__Task description__. Transcribe every line of the records verbatim.

__Information shown__.
+ + + + +
(* ===== verification/StateTreeProofs.v ===== *)
(** * Correctness of the state tree operations

    [tree_put] writes one account of the abstract map and recomputes its root;
    [tree_get] reads it; proofs made by [get_proof] verify; a verified inclusion
    proof speaks the truth unless BLAKE3 is broken. *)

From S2P Require Import Prelude Bytes Crypto Sled StateTree StateTreeBits StateTreeSpec.

#[local] Open Scope Z_scope.

#[local] Arguments H : simpl never.
#[local] Arguments storage_key_for_node : simpl never.

Section Put.
Context {C : Crypto} {L : CryptoLaws C} {K : AccountCodec} {KL : AccountCodecLaws K}.
Context {Tr : Type} `{Sd : Sled Tr} {SL : SledLaws Tr}.

(** A store that rejects some write. *)
Definition refuses (t : Tr) : Prop := exists k v, forall t', sled_insert t k v <> Ok t'.

(** A write is made, or panics on the store's error and changes nothing. *)
Lemma tree_insert_cases {E} k v (s : StateTree Tr) :
  (exists t, tree_insert (E := E) k v s = (Ok tt, mkTree t (st_root s)) /\
    forall k', view t k' = if decide (k = k') then Some v else view (st_tree s) k') \/
  tree_insert (E := E) k v s = (Panic, s) /\ refuses (st_tree s).
Proof.
  unfold tree_insert. destruct (sled_insert (st_tree s) k v) as [t|e|] eqn:Ei; [left|right; split; [done|]..].
  - exists t. split; [done|]. intros k'. by eapply sled_get_insert.
  - exists k, v. by rewrite Ei.
  - exists k, v. by rewrite Ei.
Qed.

(** Reading a node after one node was written. *)
Lemma node_at_insert t t' key lev h k l :
  key_ok key -> key_ok k -> (lev <= 256)%nat -> (l <= 256)%nat -> length h = 32%nat ->
  (forall k', view t' k' = if decide (storage_key_for_node key lev = k') then Some h else view t k') ->
  node_at t' k l = if decide (lev = l /\ agree (256 - lev) key k) then h else node_at t k l.
Proof.
  intros Hkey Hk Hlev Hl Hh Hv. unfold node_at. rewrite Hv.
  destruct (decide (storage_key_for_node key lev = storage_key_for_node k l)) as [E|E].
  - apply storage_key_inj in E; try done. rewrite decide_True by done.
    by rewrite bool_decide_true.
  - rewrite decide_False; [done|]. intros Ha. apply E. by apply storage_key_inj.
Qed.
+ + + + +
__Solution for this exercise__.
(* ===== verification/StateTreeProofs.v ===== *)
(** * Correctness of the state tree operations

    [tree_put] writes one account of the abstract map and recomputes its root;
    [tree_get] reads it; proofs made by [get_proof] verify; a verified inclusion
    proof speaks the truth unless BLAKE3 is broken. *)

From S2P Require Import Prelude Bytes Crypto Sled StateTree StateTreeBits StateTreeSpec.

#[local] Open Scope Z_scope.

#[local] Arguments H : simpl never.
#[local] Arguments storage_key_for_node : simpl never.

Section Put.
Context {C : Crypto} {L : CryptoLaws C} {K : AccountCodec} {KL : AccountCodecLaws K}.
Context {Tr : Type} `{Sd : Sled Tr} {SL : SledLaws Tr}.

(** A store that rejects some write. *)
Definition refuses (t : Tr) : Prop := exists k v, forall t', sled_insert t k v <> Ok t'.

(** A write is made, or panics on the store's error and changes nothing. *)
Lemma tree_insert_cases {E} k v (s : StateTree Tr) :
  (exists t, tree_insert (E := E) k v s = (Ok tt, mkTree t (st_root s)) /\
    forall k', view t k' = if decide (k = k') then Some v else view (st_tree s) k') \/
  tree_insert (E := E) k v s = (Panic, s) /\ refuses (st_tree s).
Proof.
  unfold tree_insert. destruct (sled_insert (st_tree s) k v) as [t|e|] eqn:Ei; [left|right; split; [done|]..].
  - exists t. split; [done|]. intros k'. by eapply sled_get_insert.
  - exists k, v. by rewrite Ei.
  - exists k, v. by rewrite Ei.
Qed.

(** Reading a node after one node was written. *)
Lemma node_at_insert t t' key lev h k l :
  key_ok key -> key_ok k -> (lev <= 256)%nat -> (l <= 256)%nat -> length h = 32%nat ->
  (forall k', view t' k' = if decide (storage_key_for_node key lev = k') then Some h else view t k') ->
  node_at t' k l = if decide (lev = l /\ agree (256 - lev) key k) then h else node_at t k l.
Proof.
  intros Hkey Hk Hlev Hl Hh Hv. unfold node_at. rewrite Hv.
  destruct (decide (storage_key_for_node key lev = storage_key_for_node k l)) as [E|E].
  - apply storage_key_inj in E; try done. rewrite decide_True by done.
    by rewrite bool_decide_true.
  - rewrite decide_False; [done|]. intros Ha. apply E. by apply storage_key_inj.
Qed.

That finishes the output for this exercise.